CAR-T approaches targeted for MS are directed against CD19, which leads to the depletion of B cells similar to the currently available anti-CD20 monoclonal antibodies, Cohen explained. A number of anti-CD19 CAR-T therapies are approved to treat B-cell–derived malignancies, notably lymphoma. A few case reports are available in patients with MS, but clinical trials in MS are just beginning to ramp up. A phase 1 study now underway is looking at 2 patient populations with MS: one with highly active relapsing disease and a second group with nonactive progressive MS.

“We're still trying to decide the best target population and work out the relative risks and benefits,” Cohen said. “We don't know the appropriate CAR-T dose in MS or whether to use the patient's own CAR-T cells or an allogeneic product.”

Safety Concerns with CAR-T Therapy

Clinical trials should help shed light on the feasibility of CAR-T cell treatment in MS, but the safety considerations cannot be ignored, Cohen said. Acute safety issues include mild reactions to leukapheresis or chemotherapy, but more severe potential adverse events include cytokine release syndrome (CRS) and immune effector cell-associated neurotoxicity syndrome, or ICANS. CRS results from the release of pro-inflammatory mediators at the CAR-T activation stage.

Symptoms can include fever, fatigue, anorexia, and headache, ranging in severity from mild to even life-threatening when organ failure is involved. ICANS is essentially CRS combined with encephalopathy. Treatments include antipyretics, corticosteroids, and IL-6 blockade using tocilizumab. Certain factors can provide clues to which patients are at higher risk.

Potential long-term safety issues also exist, most of them relatively modest, Cohen added.
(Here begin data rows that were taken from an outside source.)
(* ===== verification/TwoPhaseTheorems.v ===== *)
(** * TwoPhaseTheorems: the two-phase commit example

    The theorems on the example, with their witnesses: the protocol is safe on a network
    that loses, duplicates and reorders messages; the encodings of its messages are undone
    by their decodings; the thread functions of the simulation index one run of the
    protocol; the simulation is a program the engine accepts; and the executions the engine
    publishes of it are safe, for any number of participants. *)

From stdpp Require Import base tactics numbers relations sets list strings.
From S2P Require Import Prelude Errors Event Relation ExecutionGraph ExplorationGraph Program.
From S2P Require Import Dpor Explorer Parallel.
From S2P Require Import Queries NextEvent Conformance Faults Termination VerifyFacts PoolRule.
From S2P Require Import Samples.
From S2P Require Import TwoPhase Bridge Simulation.
From S2P Require Import BridgeFacts Replay.
From S2P Require Import ReplayFacts SimulationFacts Network SimulationSafety.

(** ** The protocol *)

(** C24: two-phase commit is safe: whatever messages are lost, delayed, duplicated or
    reordered, whatever timers fire and whatever nodes crash, every decision on the network
    is the coordinator's, and when a participant commits, the coordinator decided to
    commit, every participant voted Yes, and nobody voted No. *)
Theorem two_phase_commit_safe n bug net :
  rtc net_step (net_init n bug) net →
  (∀ dest d, (dest, DecisionMsg d) ∈ net_messages net →
     decision_ (node_obj (net_coordinator net)) = Some d) ∧
  ∀ i p, net_participants net !! i = Some p → outcome_ (node_obj p) = Some Commit →
    decision_ (node_obj (net_coordinator net)) = Some Commit ∧
    ∀ q, (1 ≤ q ≤ n)%N →
      (kCoordinator, VoteMsg q Yes) ∈ net_messages net ∧
      ∀ dest, (dest, VoteMsg q No) ∉ net_messages net.
Proof.
  intros [Hc Hsz Hp Hv]%reachable_net_ok. split; [intros; by eapply co_messages|].
  intros i p Hi Hout. destruct (po_outcome _ _ _ (Hp i p Hi) Hout) as [dest Hdec].
  pose proof (co_messages _ _ _ Hc _ _ Hdec) as Hcommit. split; [done|].
  intros q Hq. pose proof (co_commit _ _ _ Hc Hcommit q Hq) as Hyes. split; [done|].
  intros dest' Hno. by pose proof (Hv _ _ _ _ _ Hyes Hno).
Qed.

(** *** A run of the protocol *)

(** What can happen next on a network: a message of [net_messages] (by position) reaches its
    destination, a timer fires, or a node crashes. *)
Inductive net_event :=
| Deliver (message : nat) (vote : Vote)
| FireCoordinator
| FireParticipant (i : nat)
| CrashCoordinator.

(** The network after an event; unchanged when the event cannot happen. *)
Definition net_next (net : Net) (e : net_event) : Net :=
  match e with
  | Deliver m vote =>
      match net_messages net !! m with
      | Some (dest, msg) =>
          if decide (dest = kCoordinator) then
            if node_up (net_coordinator net) then
              coordinator_call net (call (net_coordinator net) (node_timers (net_coordinator net)) Yes
                (coordinator_receive (node_obj (net_coordinator net)) msg))
            else net
          else
            match net_participants net !! pred (N.to_nat dest) with
            | Some p =>
                if node_up p then
                  participant_call net (pred (N.to_nat dest))
                    (call p (node_timers p) vote (participant_receive (node_obj p) msg))
                else net
            | None => net
            end
      | None => net
      end
  | FireCoordinator =>
      match node_timers (net_coordinator net) with
      | (id, cb) :: _ =>
          if node_up (net_coordinator net) then
            coordinator_call net (call (net_coordinator net)
              (without_timer id (node_timers (net_coordinator net))) Yes
              (coordinator_timer cb (node_obj (net_coordinator net))))
          else net
      | [] => net
      end
  | FireParticipant i =>
      match net_participants net !! i with
      | Some p =>
          match node_timers p with
          | (id, cb) :: _ =>
              if node_up p then
                participant_call net i (call p (without_timer id (node_timers p)) Yes
                  (participant_timer cb (node_obj p)))
              else net
          | [] => net
          end
      | None => net
      end
  | CrashCoordinator =>
      coordinator_call net
        (MkNode (node_obj (net_coordinator net)) (node_timers (net_coordinator net)) false, [])
  end.

Lemma net_next_steps net e : rtc net_step net (net_next net e).
Proof.
  destruct e as [m vote| |i|]; simpl.
  - destruct (net_messages net !! m) as [[dest msg]|] eqn:Hm; [|done].
    apply list_elem_of_lookup_2 in Hm. destruct (decide (dest = kCoordinator)) as [->|Hne].
    + destruct (node_up _) eqn:Hup; [|done]. by apply rtc_once, coordinator_receives.
    + destruct (net_participants net !! _) as [p|] eqn:Hp; [|done]. destruct (node_up p) eqn:Hup; [|done].
      apply rtc_once, participant_receives; [done|done|].
      replace (N.of_nat (S (pred (N.to_nat dest)))) with dest by (unfold kCoordinator in Hne; lia). done.
  - destruct (node_timers _) as [|[id cb] ts] eqn:Ht; [done|]. rewrite <-Ht. destruct (node_up _) eqn:Hup; [|done].
    apply rtc_once, coordinator_times_out; [done|]. rewrite Ht. by left.
  - destruct (net_participants net !! i) as [p|] eqn:Hp; [|done].
    destruct (node_timers p) as [|[id cb] ts] eqn:Ht; [done|]. rewrite <-Ht. destruct (node_up p) eqn:Hup; [|done].
    apply rtc_once, participant_times_out; [done|done|]. rewrite Ht. by left.
  - apply rtc_once, coordinator_crashes.
Qed.

Lemma net_run_reachable net es : rtc net_step net (foldl net_next net es).
Proof.
  revert net. induction es as [|e es IH]; intros net; simpl; [done|]. etrans; [apply net_next_steps|done].
Qed.

(** Both participants vote Yes, the second gives up waiting, and the first commits. *)
Definition split_run : Net :=
  foldl net_next (net_init 2 false)
    [Deliver 0 Yes; Deliver 1 Yes; Deliver 2 Yes; Deliver 2 Yes; Deliver 3 Yes; FireParticipant 1;
     Deliver 4 Yes; Deliver 5 Yes].

Lemma two_phase_commit_safe_witness :
  decision_ (node_obj (net_coordinator split_run)) = Some Commit ∧
  (kCoordinator, VoteMsg 2 Yes) ∈ net_messages split_run.
Proof.
  destruct (two_phase_commit_safe 2 false split_run (net_run_reachable _ _)) as [_ Hsafe].
  destruct (Hsafe 0 (MkNode (MkParticipant 1 1000 ParticipantDone (Some Commit)) [] false))
    as [Hd Hv].
  - vm_compute. reflexivity.
  - reflexivity.
  - split; [exact Hd|]. apply (Hv 2%N). by split.
Defined.

(** The outcomes of two participants can differ: the timeout of a participant aborts on
    its own. *)
Example outcomes_can_differ :
  (λ p, outcome_ (node_obj p)) <$> net_participants split_run = [Some Commit; Some Abort].
Proof. vm_compute. reflexivity. Qed.

(** ** Encodings *)

(** C33: a message packed in a value of the model checker is unpacked to the same message with
    its participant id modulo 2^56, hence to the same message exactly when its id is below
    2^56; a vote choice and a crash choice are unpacked to themselves, and none of the
    three kinds of values is taken for another. *)
Theorem packing_roundtrip msg vote crash :
  decode_message (encode_message msg) = Ok (kept_ids_of msg) ∧
  (kept_ids_of msg = msg ↔
     match msg with VoteMsg from _ | Ack from => (from < 2 ^ 56)%N | _ => True end) ∧
  decode_vote_choice (vote_choice vote) = Ok vote ∧
  decode_crash_choice (crash_choice crash) = Ok crash ∧
  (∀ v, (∃ m, decode_message v = Ok m) → ∃ e, decode_vote_choice v = Throw e) ∧
  (∀ v, (∃ m, decode_message v = Ok m) → ∃ e, decode_crash_choice v = Throw e) ∧
  (∀ v, (∃ w, decode_vote_choice v = Ok w) → ∃ e, decode_crash_choice v = Throw e).
Proof.
  destruct (decode_choices vote crash) as [Hvote Hcrash].
  split_and!; [apply decode_encode|apply kept_ids_exact|done|done|..];
    intros v [m Hm]; revert Hm; unfold decode_message, decode_vote_choice, decode_crash_choice;
    destruct (tag_of v) as [[]|]; try done; intros _; by eexists.
Qed.

(** C34: the text format of the messages is exact: every message whose participant id is a
    [size_t] is read back from the text written for it. *)
Theorem text_roundtrip msg :
  match msg with VoteMsg from _ | Ack from => (from ≤ size_t_max)%N | _ => True end →
  deserialize (serialize msg) = Ok msg.
Proof. apply deserialize_serialize. Qed.

Lemma text_roundtrip_witness :
  deserialize (serialize (VoteMsg 18446744073709551615 No)) = Ok (VoteMsg 18446744073709551615 No).
Proof. apply text_roundtrip. vm_compute. discriminate. Defined.

(** ** The simulation *)

(** C25: a thread function, which builds a new protocol object at every call and replays it up
    to one operation, is the list of operations of one run of that object: at step [k] it
    returns the label of the [k]-th operation, the error the run ended with, or nothing
    when the run has returned or crashed, and it throws exactly when the run fails. *)
Theorem replay_is_indexing options pid trace step :
  make_coordinator_function options trace step =
    nth_label (log_run (new_coordinator (num_participants options) (bug_on_p1_no options)) trace
                 (inject_crash options)) step ∧
  make_participant_function pid trace step = nth_label (log_run (new_participant pid) trace false) step.
Proof.
  split; [unfold make_coordinator_function|unfold make_participant_function];
    by rewrite run_and_capture_indexes.
Qed.

(** C32: the simulation of any number of participants below the largest thread id is a
    program the engine accepts: its threads are 1 to [n + 1], and whatever a thread has
    observed, its function returns or throws (no undefined behaviour and no endless
    replay) and the receives it returns have total matchers. *)
Theorem simulation_is_accepted options :
  (num_participants options < kMaxThreadId)%N →
  sorted_thread_ids (make_program options) =
    Ok (N.of_nat <$> seq 1 (S (N.to_nat (num_participants options)))) ∧
  (∀ tid, tid ∈ N.of_nat <$> seq 1 (S (N.to_nat (num_participants options))) → (tid ≤ kMaxThreadId)%N) ∧
  total_program (make_program options) ∧ catchable_program (make_program options).
Proof.
  intros Hfit. split_and!.
  - by apply program_thread_ids.
  - by apply program_ids_fit.
  - by apply program_total.
  - by apply program_catchable.
Qed.

Lemma simulation_is_accepted_witness :
  sorted_thread_ids (make_program (MkSimOptions 2 false true)) = Ok [1; 2; 3]%N.
Proof. apply (simulation_is_accepted (MkSimOptions 2 false true)). reflexivity. Defined.

(** ** Exploring the simulation *)

(** C31: every execution of the simulated protocol that the model checker publishes is safe,
    for any number of participants that fits, every depth and event bound, communication
    model, fault injection and observer, sequentially and on every interleaving of the
    workers: all decisions observed by participants are the same; if one is told to commit,
    every participant chose to vote Yes and made no other choice; and when the coordinator
    chose to crash before its first decision, no participant is told any. *)
Theorem simulated_executions_safe options depth bound model stop :
  (num_participants options < kMaxThreadId)%N →
  let config := recording_config (make_program options) depth bound model stop in
  let safe e :=
    safe_execution (events (te_graph e)) (reads_from (te_graph e)) (num_participants options) in
  (∀ clock fuel r log, verify sim_value_lt clock config [] fuel = Ok (r, log) → Forall safe log) ∧
  ∀ clock workers hc inside r log,
    verify_parallel sim_value_lt clock config workers hc inside [] (Ok (r, log)) → Forall safe log.
Proof.
  intros Hfit config safe. pose proof (program_total options Hfit) as Htotal.
  assert (∀ log g kind a log', Forall safe log → follows_graph (make_program options) g →
    notify_terminal_execution config log g kind = Ok (a, log') → Forall safe log') as Hkeep.
  { intros log g kind a log' Hlog Hf [= _ <-]. apply Forall_app. split; [done|].
    constructor; [|constructor]. by apply follows_safe. }
  split.
  - intros clock fuel r log Hrun. eapply (verify_rule sim_value_lt clock config (λ _ log, Forall safe log)); [..|done].
    + intros r1 o1 s o2 HI [= <-]. done.
    + intros tids r1 log1 g kind d a o2 _ Hlog _ _ Hf Hn. by eapply Hkeep.
    + done.
    + apply Forall_nil_2.
  - intros clock workers hc inside r log Hrun.
    apply (verify_parallel_rule sim_value_lt clock config workers hc inside (λ log _ _, Forall safe log))
      in Hrun as [Hlog _]; [done|..|done|apply Forall_nil_2].
    + intros o c b s o' HJ [= <-]. done.
    + intros tids o c b g kind d a o' _ Hlog _ Hf Hn. by eapply Hkeep.
Qed.

(** *** One participant and a coordinator that may crash *)

Definition one_participant : Options := MkSimOptions 1 false true.

Definition one_participant_run : VerifyResult * list (TerminalExecution SimValue) :=
  match verify sim_value_lt (λ _, 0%Z)
    (recording_config (make_program one_participant) 1000 0 Async (λ _ _, Continue)) [] 1000 with
  | Ok r => r
  | Throw _ => (new_result, [])
  end.

Lemma one_participant_run_Ok :
  verify sim_value_lt (λ _, 0%Z)
    (recording_config (make_program one_participant) 1000 0 Async (λ _ _, Continue)) [] 1000 =
  Ok one_participant_run.
Proof. vm_compute. reflexivity. Qed.

(** The event of an execution at which a participant is told a decision. *)
Definition told_at (pid : ParticipantId) (d : DecisionValue) (g : ExplorationGraph SimValue)
    (a : EventId) : bool :=
  match events g !! a, observation (events g) (reads_from g) a with
  | Some e, Some (Observed v) =>
      bool_decide (thread e = participant_to_thread pid) && is_receive e &&
      match decode_message v with Ok msg => bool_decide (msg = DecisionMsg d) | Throw _ => false end
  | _, _ => false
  end.

Lemma told_at_told pid d g a : told_at pid d g a = true → told (events g) (reads_from g) pid d.
Proof.
  unfold told_at. destruct (events g !! a) as [e|] eqn:He; [|done].
  destruct (observation _ _ a) as [[v|]|] eqn:Ho; try done. destruct (decode_message v) as [msg|] eqn:Hd.
  - intros [[Ht%bool_decide_eq_true Hr]%andb_true_iff ->%bool_decide_eq_true]%andb_true_iff. by exists a, e, v.
  - by rewrite andb_false_r.
Qed.

(** Some executions of the log commit, and in each of them the participant chose Yes. *)
Lemma simulated_executions_safe_witness :
  ∃ k e a, snd one_participant_run !! k = Some e ∧ told_at 1 Commit (te_graph e) a = true ∧
    chose (events (te_graph e)) 1 (vote_choice Yes).
Proof.
  destruct (simulated_executions_safe one_participant 1000 0 Async (λ _ _, Continue)) as [Hseq _];
    [reflexivity|].
  pose proof one_participant_run_Ok as Hrun.
  assert (∃ k a, option_map (λ e, told_at 1 Commit (te_graph e) a) (snd one_participant_run !! k) = Some true)
    as (k & a & Hka) by (exists 0, 8; vm_compute; reflexivity).
  specialize (Hseq (λ _, 0%Z) 1000 (fst one_participant_run) (snd one_participant_run)).
  generalize dependent one_participant_run. intros [r log] Hseq Hrun Hka. simpl in *.
  destruct (log !! k) as [e|] eqn:Hk; [|discriminate Hka]. injection Hka as Hka.
  exists k, e, a. split_and!; [exact Hk|exact Hka|].
  eapply Forall_lookup_1 in Hk; [|exact (Hseq Hrun)].
  apply (sx_validity _ _ _ Hk 1 1%N (told_at_told 1 Commit _ a Hka)). split; reflexivity || discriminate.
Defined.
These include hypogammaglobulinemia, infection, B-cell aplasia, and the potential for hematologic toxicities. In oncology settings, secondary T-cell–derived malignancies and secondary autoimmune conditions have been observed.

Rationale for Pursuing CAR-T Research in MS

“Since they both kill B cells within the blood, why would someone pursue CAR-T instead of using B-cell directed monoclonal antibodies?” Cohen noted. “The main advantage of CAR-T is a much deeper B-cell depletion within the tissues, including the central nervous system. The hypothesis is that this may better address some of the immunopathology in MS.”

T-cell therapy is expensive, he added, and somewhat more risky than treatment with B-cell depleting monoclonal antibodies, but some of this is balanced out against the potential for needing just a single treatment, and therefore less long-term risk.